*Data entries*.
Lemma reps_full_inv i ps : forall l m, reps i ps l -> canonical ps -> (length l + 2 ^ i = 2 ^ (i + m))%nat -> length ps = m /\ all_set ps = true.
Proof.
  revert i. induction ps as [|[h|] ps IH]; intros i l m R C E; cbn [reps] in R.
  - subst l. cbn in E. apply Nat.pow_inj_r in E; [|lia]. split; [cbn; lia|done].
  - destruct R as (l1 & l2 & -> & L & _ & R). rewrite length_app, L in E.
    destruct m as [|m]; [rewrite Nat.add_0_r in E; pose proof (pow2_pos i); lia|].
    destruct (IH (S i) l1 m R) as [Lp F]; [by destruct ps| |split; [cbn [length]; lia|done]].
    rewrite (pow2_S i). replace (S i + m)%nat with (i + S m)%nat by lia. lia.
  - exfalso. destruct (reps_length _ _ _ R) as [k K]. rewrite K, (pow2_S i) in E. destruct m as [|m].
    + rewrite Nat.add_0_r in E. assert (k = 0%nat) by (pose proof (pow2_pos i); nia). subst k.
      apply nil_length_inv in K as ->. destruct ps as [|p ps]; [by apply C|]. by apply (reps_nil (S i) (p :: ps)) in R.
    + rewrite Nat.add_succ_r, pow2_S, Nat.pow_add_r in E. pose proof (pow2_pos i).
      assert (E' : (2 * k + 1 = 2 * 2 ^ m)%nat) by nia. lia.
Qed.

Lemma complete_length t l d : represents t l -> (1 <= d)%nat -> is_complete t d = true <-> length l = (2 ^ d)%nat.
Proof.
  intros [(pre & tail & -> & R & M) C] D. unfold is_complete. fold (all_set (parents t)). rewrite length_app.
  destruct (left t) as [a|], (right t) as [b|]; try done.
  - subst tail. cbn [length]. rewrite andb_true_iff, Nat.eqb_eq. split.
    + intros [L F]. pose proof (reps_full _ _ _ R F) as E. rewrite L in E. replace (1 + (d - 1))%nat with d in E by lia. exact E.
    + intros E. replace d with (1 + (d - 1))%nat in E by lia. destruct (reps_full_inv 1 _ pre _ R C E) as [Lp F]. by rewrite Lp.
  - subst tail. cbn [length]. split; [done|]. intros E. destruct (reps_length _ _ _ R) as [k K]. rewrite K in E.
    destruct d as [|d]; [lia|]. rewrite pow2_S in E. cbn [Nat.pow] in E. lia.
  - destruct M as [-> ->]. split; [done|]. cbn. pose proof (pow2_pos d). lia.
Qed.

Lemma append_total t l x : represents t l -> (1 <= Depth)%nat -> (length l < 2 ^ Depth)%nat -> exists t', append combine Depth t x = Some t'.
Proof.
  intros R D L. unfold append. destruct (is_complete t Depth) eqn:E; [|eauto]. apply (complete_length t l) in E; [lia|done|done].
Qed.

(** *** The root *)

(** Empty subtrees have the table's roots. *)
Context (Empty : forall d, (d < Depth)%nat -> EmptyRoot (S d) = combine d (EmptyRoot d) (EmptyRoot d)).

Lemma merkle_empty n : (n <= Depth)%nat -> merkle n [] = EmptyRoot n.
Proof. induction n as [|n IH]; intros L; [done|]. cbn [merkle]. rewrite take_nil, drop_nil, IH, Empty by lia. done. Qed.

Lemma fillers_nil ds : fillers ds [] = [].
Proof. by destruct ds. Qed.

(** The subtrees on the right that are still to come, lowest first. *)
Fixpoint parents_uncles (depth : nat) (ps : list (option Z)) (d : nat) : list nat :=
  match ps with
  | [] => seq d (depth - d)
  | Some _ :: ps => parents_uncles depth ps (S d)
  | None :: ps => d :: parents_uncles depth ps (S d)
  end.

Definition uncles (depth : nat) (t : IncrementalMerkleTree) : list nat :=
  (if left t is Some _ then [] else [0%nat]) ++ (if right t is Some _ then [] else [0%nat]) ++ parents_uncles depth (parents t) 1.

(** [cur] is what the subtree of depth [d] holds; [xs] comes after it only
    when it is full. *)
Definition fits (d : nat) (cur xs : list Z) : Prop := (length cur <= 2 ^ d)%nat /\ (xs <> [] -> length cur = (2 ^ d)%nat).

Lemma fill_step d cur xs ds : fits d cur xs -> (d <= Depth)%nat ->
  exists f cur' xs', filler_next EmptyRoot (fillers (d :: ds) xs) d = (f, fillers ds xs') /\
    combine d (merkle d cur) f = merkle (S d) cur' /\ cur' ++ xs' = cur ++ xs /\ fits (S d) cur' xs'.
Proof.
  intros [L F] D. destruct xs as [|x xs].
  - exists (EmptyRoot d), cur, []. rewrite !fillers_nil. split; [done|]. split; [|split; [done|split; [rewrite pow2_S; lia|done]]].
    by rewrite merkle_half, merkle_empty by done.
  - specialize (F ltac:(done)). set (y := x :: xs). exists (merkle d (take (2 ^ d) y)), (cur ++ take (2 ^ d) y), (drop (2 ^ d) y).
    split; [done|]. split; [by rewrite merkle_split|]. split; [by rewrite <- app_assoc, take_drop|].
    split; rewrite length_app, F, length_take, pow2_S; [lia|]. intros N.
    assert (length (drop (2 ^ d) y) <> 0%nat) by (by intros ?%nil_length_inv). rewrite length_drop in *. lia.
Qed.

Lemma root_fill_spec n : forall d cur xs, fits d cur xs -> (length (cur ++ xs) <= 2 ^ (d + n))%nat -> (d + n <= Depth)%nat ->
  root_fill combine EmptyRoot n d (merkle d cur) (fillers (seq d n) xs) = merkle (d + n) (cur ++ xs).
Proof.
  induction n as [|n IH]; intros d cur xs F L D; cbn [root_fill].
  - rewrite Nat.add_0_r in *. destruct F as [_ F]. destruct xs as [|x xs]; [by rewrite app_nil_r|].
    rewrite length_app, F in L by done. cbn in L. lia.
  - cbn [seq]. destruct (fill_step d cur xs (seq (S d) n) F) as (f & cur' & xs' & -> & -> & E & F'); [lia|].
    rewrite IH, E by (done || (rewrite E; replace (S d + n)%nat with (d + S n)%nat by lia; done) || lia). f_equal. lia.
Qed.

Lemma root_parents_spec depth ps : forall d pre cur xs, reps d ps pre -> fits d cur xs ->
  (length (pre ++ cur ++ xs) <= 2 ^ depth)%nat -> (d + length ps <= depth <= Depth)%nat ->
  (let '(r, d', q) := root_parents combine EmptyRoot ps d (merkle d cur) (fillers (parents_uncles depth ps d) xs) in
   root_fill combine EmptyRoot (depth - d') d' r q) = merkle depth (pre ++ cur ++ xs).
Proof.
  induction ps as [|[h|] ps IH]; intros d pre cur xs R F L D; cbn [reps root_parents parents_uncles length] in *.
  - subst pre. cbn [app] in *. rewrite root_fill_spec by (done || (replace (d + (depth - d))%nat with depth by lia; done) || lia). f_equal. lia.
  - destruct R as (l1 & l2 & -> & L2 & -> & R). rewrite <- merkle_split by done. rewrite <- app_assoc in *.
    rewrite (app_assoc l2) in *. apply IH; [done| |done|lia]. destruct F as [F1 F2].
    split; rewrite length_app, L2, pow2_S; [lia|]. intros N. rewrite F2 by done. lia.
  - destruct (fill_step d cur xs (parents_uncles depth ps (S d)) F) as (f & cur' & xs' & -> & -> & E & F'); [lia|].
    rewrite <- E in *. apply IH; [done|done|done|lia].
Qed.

*THE PROBLEM*. Each line of the data above should appear again in your answer, exactly as given.

*RESPONSE AREA*.
Lemma reps_full_inv i ps : forall l m, reps i ps l -> canonical ps -> (length l + 2 ^ i = 2 ^ (i + m))%nat -> length ps = m /\ all_set ps = true.
Proof.
  revert i. induction ps as [|[h|] ps IH]; intros i l m R C E; cbn [reps] in R.
  - subst l. cbn in E. apply Nat.pow_inj_r in E; [|lia]. split; [cbn; lia|done].
  - destruct R as (l1 & l2 & -> & L & _ & R). rewrite length_app, L in E.
    destruct m as [|m]; [rewrite Nat.add_0_r in E; pose proof (pow2_pos i); lia|].
    destruct (IH (S i) l1 m R) as [Lp F]; [by destruct ps| |split; [cbn [length]; lia|done]].
    rewrite (pow2_S i). replace (S i + m)%nat with (i + S m)%nat by lia. lia.
  - exfalso. destruct (reps_length _ _ _ R) as [k K]. rewrite K, (pow2_S i) in E. destruct m as [|m].
    + rewrite Nat.add_0_r in E. assert (k = 0%nat) by (pose proof (pow2_pos i); nia). subst k.
      apply nil_length_inv in K as ->. destruct ps as [|p ps]; [by apply C|]. by apply (reps_nil (S i) (p :: ps)) in R.
    + rewrite Nat.add_succ_r, pow2_S, Nat.pow_add_r in E. pose proof (pow2_pos i).
      assert (E' : (2 * k + 1 = 2 * 2 ^ m)%nat) by nia. lia.
Qed.

Lemma complete_length t l d : represents t l -> (1 <= d)%nat -> is_complete t d = true <-> length l = (2 ^ d)%nat.
Proof.
  intros [(pre & tail & -> & R & M) C] D. unfold is_complete. fold (all_set (parents t)). rewrite length_app.
  destruct (left t) as [a|], (right t) as [b|]; try done.
  - subst tail. cbn [length]. rewrite andb_true_iff, Nat.eqb_eq. split.
    + intros [L F]. pose proof (reps_full _ _ _ R F) as E. rewrite L in E. replace (1 + (d - 1))%nat with d in E by lia. exact E.
    + intros E. replace d with (1 + (d - 1))%nat in E by lia. destruct (reps_full_inv 1 _ pre _ R C E) as [Lp F]. by rewrite Lp.
  - subst tail. cbn [length]. split; [done|]. intros E. destruct (reps_length _ _ _ R) as [k K]. rewrite K in E.
    destruct d as [|d]; [lia|]. rewrite pow2_S in E. cbn [Nat.pow] in E. lia.
  - destruct M as [-> ->]. split; [done|]. cbn. pose proof (pow2_pos d). lia.
Qed.

Lemma append_total t l x : represents t l -> (1 <= Depth)%nat -> (length l < 2 ^ Depth)%nat -> exists t', append combine Depth t x = Some t'.
Proof.
  intros R D L. unfold append. destruct (is_complete t Depth) eqn:E; [|eauto]. apply (complete_length t l) in E; [lia|done|done].
Qed.

(** *** The root *)

(** Empty subtrees have the table's roots. *)
Context (Empty : forall d, (d < Depth)%nat -> EmptyRoot (S d) = combine d (EmptyRoot d) (EmptyRoot d)).

Lemma merkle_empty n : (n <= Depth)%nat -> merkle n [] = EmptyRoot n.
Proof. induction n as [|n IH]; intros L; [done|]. cbn [merkle]. rewrite take_nil, drop_nil, IH, Empty by lia. done. Qed.

Lemma fillers_nil ds : fillers ds [] = [].
Proof. by destruct ds. Qed.

(** The subtrees on the right that are still to come, lowest first. *)
Fixpoint parents_uncles (depth : nat) (ps : list (option Z)) (d : nat) : list nat :=
  match ps with
  | [] => seq d (depth - d)
  | Some _ :: ps => parents_uncles depth ps (S d)
  | None :: ps => d :: parents_uncles depth ps (S d)
  end.

Definition uncles (depth : nat) (t : IncrementalMerkleTree) : list nat :=
  (if left t is Some _ then [] else [0%nat]) ++ (if right t is Some _ then [] else [0%nat]) ++ parents_uncles depth (parents t) 1.

(** [cur] is what the subtree of depth [d] holds; [xs] comes after it only
    when it is full. *)
Definition fits (d : nat) (cur xs : list Z) : Prop := (length cur <= 2 ^ d)%nat /\ (xs <> [] -> length cur = (2 ^ d)%nat).

Lemma fill_step d cur xs ds : fits d cur xs -> (d <= Depth)%nat ->
  exists f cur' xs', filler_next EmptyRoot (fillers (d :: ds) xs) d = (f, fillers ds xs') /\
    combine d (merkle d cur) f = merkle (S d) cur' /\ cur' ++ xs' = cur ++ xs /\ fits (S d) cur' xs'.
Proof.
  intros [L F] D. destruct xs as [|x xs].
  - exists (EmptyRoot d), cur, []. rewrite !fillers_nil. split; [done|]. split; [|split; [done|split; [rewrite pow2_S; lia|done]]].
    by rewrite merkle_half, merkle_empty by done.
  - specialize (F ltac:(done)). set (y := x :: xs). exists (merkle d (take (2 ^ d) y)), (cur ++ take (2 ^ d) y), (drop (2 ^ d) y).
    split; [done|]. split; [by rewrite merkle_split|]. split; [by rewrite <- app_assoc, take_drop|].
    split; rewrite length_app, F, length_take, pow2_S; [lia|]. intros N.
    assert (length (drop (2 ^ d) y) <> 0%nat) by (by intros ?%nil_length_inv). rewrite length_drop in *. lia.
Qed.

Lemma root_fill_spec n : forall d cur xs, fits d cur xs -> (length (cur ++ xs) <= 2 ^ (d + n))%nat -> (d + n <= Depth)%nat ->
  root_fill combine EmptyRoot n d (merkle d cur) (fillers (seq d n) xs) = merkle (d + n) (cur ++ xs).
Proof.
  induction n as [|n IH]; intros d cur xs F L D; cbn [root_fill].
  - rewrite Nat.add_0_r in *. destruct F as [_ F]. destruct xs as [|x xs]; [by rewrite app_nil_r|].
    rewrite length_app, F in L by done. cbn in L. lia.
  - cbn [seq]. destruct (fill_step d cur xs (seq (S d) n) F) as (f & cur' & xs' & -> & -> & E & F'); [lia|].
    rewrite IH, E by (done || (rewrite E; replace (S d + n)%nat with (d + S n)%nat by lia; done) || lia). f_equal. lia.
Qed.

Lemma root_parents_spec depth ps : forall d pre cur xs, reps d ps pre -> fits d cur xs ->
  (length (pre ++ cur ++ xs) <= 2 ^ depth)%nat -> (d + length ps <= depth <= Depth)%nat ->
  (let '(r, d', q) := root_parents combine EmptyRoot ps d (merkle d cur) (fillers (parents_uncles depth ps d) xs) in
   root_fill combine EmptyRoot (depth - d') d' r q) = merkle depth (pre ++ cur ++ xs).
Proof.
  induction ps as [|[h|] ps IH]; intros d pre cur xs R F L D; cbn [reps root_parents parents_uncles length] in *.
  - subst pre. cbn [app] in *. rewrite root_fill_spec by (done || (replace (d + (depth - d))%nat with depth by lia; done) || lia). f_equal. lia.
  - destruct R as (l1 & l2 & -> & L2 & -> & R). rewrite <- merkle_split by done. rewrite <- app_assoc in *.
    rewrite (app_assoc l2) in *. apply IH; [done| |done|lia]. destruct F as [F1 F2].
    split; rewrite length_app, L2, pow2_S; [lia|]. intros N. rewrite F2 by done. lia.
  - destruct (fill_step d cur xs (parents_uncles depth ps (S d)) F) as (f & cur' & xs' & -> & -> & E & F'); [lia|].
    rewrite <- E in *. apply IH; [done|done|done|lia].
Qed.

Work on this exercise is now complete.